By Alan Garcia
Before I became an avid follower of history blogs and museum social media accounts, one of my favorite pastimes was studying the liner notes of the world music CDs available at my public library. This was occurring at the same time that social media platforms and instant messaging was improving the way we learned new things and communicated with each other yet there was something so easy and entertaining about this offline environment where I could access expertly researched introductions to Chilean folk songs of the 1970s or early Jamaican ska music just within a few steps of each other.

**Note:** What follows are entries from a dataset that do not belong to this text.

(** * Minesweeper with solver agents: a shallow embedding and its properties

    The development follows the repository's modules:
    - [Settings]  : settings.py   (board size, mine count, sprites)
    - [Sprites]   : sprites.py    (Tile, Board: placement, clues, dig, draw)
    - [AI]        : minesweeperAI.py (Sentence, Solver and its subclasses)
    - [Main]      : main.py       (process entry point)

    Python sets of cells are [gset cell], Python ints are [Z], lists are
    lists.  Exceptions are explicit results.  Console output of the solver
    ([print_progress]) does not influence any state and is left out of the
    solver state; the output of the entry point is modelled.

    Part I holds the embedding, Part II the properties. *)

From Stdlib Require Import ZArith QArith Lia String.
From stdpp Require Import gmap list strings sorting.

Local Open Scope Z_scope.
Set Warnings "-clear-no-such-hyp".

(* ===================================================================== *)
(** * Part I: the embedding *)
(* ===================================================================== *)

(** A coordinate pair [(x, y)]: column first, then row. *)
Abbreviation cell := (Z * Z)%type.

(** Python exceptions that the modelled code can raise. *)
Inductive exn : Type :=
  | IndexError
  | KeyError
  | NameError
  | ValueError
  | ZeroDivisionError
  | AttributeError
  | TypeError.

(** The outcome of running a piece of code: a value, an exception, or
    [OutOfFuel] when a loop or recursion was cut off by the bound given to
    it (the code itself has no such bound). *)
Inductive result (A : Type) : Type :=
  | Ok (a : A)
  | Raise (e : exn)
  | OutOfFuel.
Arguments Ok {A} a.
Arguments Raise {A} e.
Arguments OutOfFuel {A}.

#[export] Instance result_ret : MRet result := fun A a => Ok a.
#[export] Instance result_bind : MBind result := fun A B k m =>
  match m with
  | Ok a => k a
  | Raise e => Raise e
  | OutOfFuel => OutOfFuel
  end.

(** A [for] loop over the list [l] whose body may raise: the state is
    threaded from left to right. *)
Fixpoint for_each {S A : Type} (l : list A) (body : S → A → result S) (s : S)
  : result S :=
  match l with
  | [] => Ok s
  | a :: l' => s' ← body s a; for_each l' body s'
  end.

(** The position that index [i] denotes in a Python list of length [n]:
    negative indices count from the end, out of range raises IndexError. *)
Definition norm_index (n : nat) (i : Z) : result nat :=
  let j := if 0 <=? i then i else Z.of_nat n + i in
  if (0 <=? j) && (j <? Z.of_nat n) then Ok (Z.to_nat j) else Raise IndexError.

(** [l[i]] *)
Definition py_index {A} (l : list A) (i : Z) : result A :=
  j ← norm_index (length l) i;
  match l !! j with
  | Some a => Ok a
  | None => Raise IndexError
  end.

(** [l[i] = f(l[i])], an in-place update of one element *)
Definition py_update {A} (l : list A) (i : Z) (f : A → A) : result (list A) :=
  j ← norm_index (length l) i;
  Ok (alter f j l).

One of my favorite record labels, Arhoolie Records, based in California, produced scholarly, yet accessible research for the liner notes of their albums of ethnic music. While Arhoolie’s output has paused since being acquired by the Smithsonian Institution, the non-profit Arhoolie Foundation now collaborates with the UCLA Library on an immensely entertaining and educational blog on the history of commercially produced Mexican and Mexican American recordings. The Strachwitz Frontera Collection contains over 125,000 digitized recordings originally issued on 78 rpm, 45 rpm, 33 1/3 rpm records and cassette tapes, yet navigating their website does not overwhelm the senses with the endless graphics and links that are common with older history blogs. “The Frontera Collection” is one of my favorite sites for leisurely research because it replicates my beloved experience of browsing through the recorded world music at the public library for historical information on the communities and struggles that produced these sounds.
Yet this would qualify as a minor omission when compared with the site’s informative rotating blog posts on both little and well-known musical genres represented in “The Frontera Collection.”
The strength of the music blog posts comes from the writers’ attentiveness to the history of pressing issues of today like immigration, copyright laws, and gender studies and how they impacted Mexican and Mexican American recordings of the past. Take the popular Mexican romantic ballad Sabor A Mi, which growing up I remember being played constantly by my parents during our backyard barbecues at home and on road trips to Mexico. “The Frontera Collection” deconstructs the song’s popularity among Mexican-American listeners in their blog, “Romance and Revolution in Sabor A Mi” , which recounts how the sensuous 1950s era ballad was the sonic backdrop to the political activism of young Chicano/as in East Los Angeles during the 1970s. The biographical research contained in the blogs on “The Frontera Collection” offers a rare source of information on the lives of the famous Mexican ranchera singers that populated my parents’ record collections. Additionally I’ve begun to identify some of the missing voices in my parents’ music that shaped my childhood. Without the research of “The Frontera Collection” I would have struggled to find the historical information that helps readers understand and appreciate the legacy of previously overlooked female Mexican ranchera singers from the 1930s and 1940s like Lucha Reyes and Eva Garza.
For an ethnic musical style that has traditionally existed at the margins of mainstream American music industries, it is refreshing to read publicly accessible scholarship online that bestows working-class immigrant culture with respect.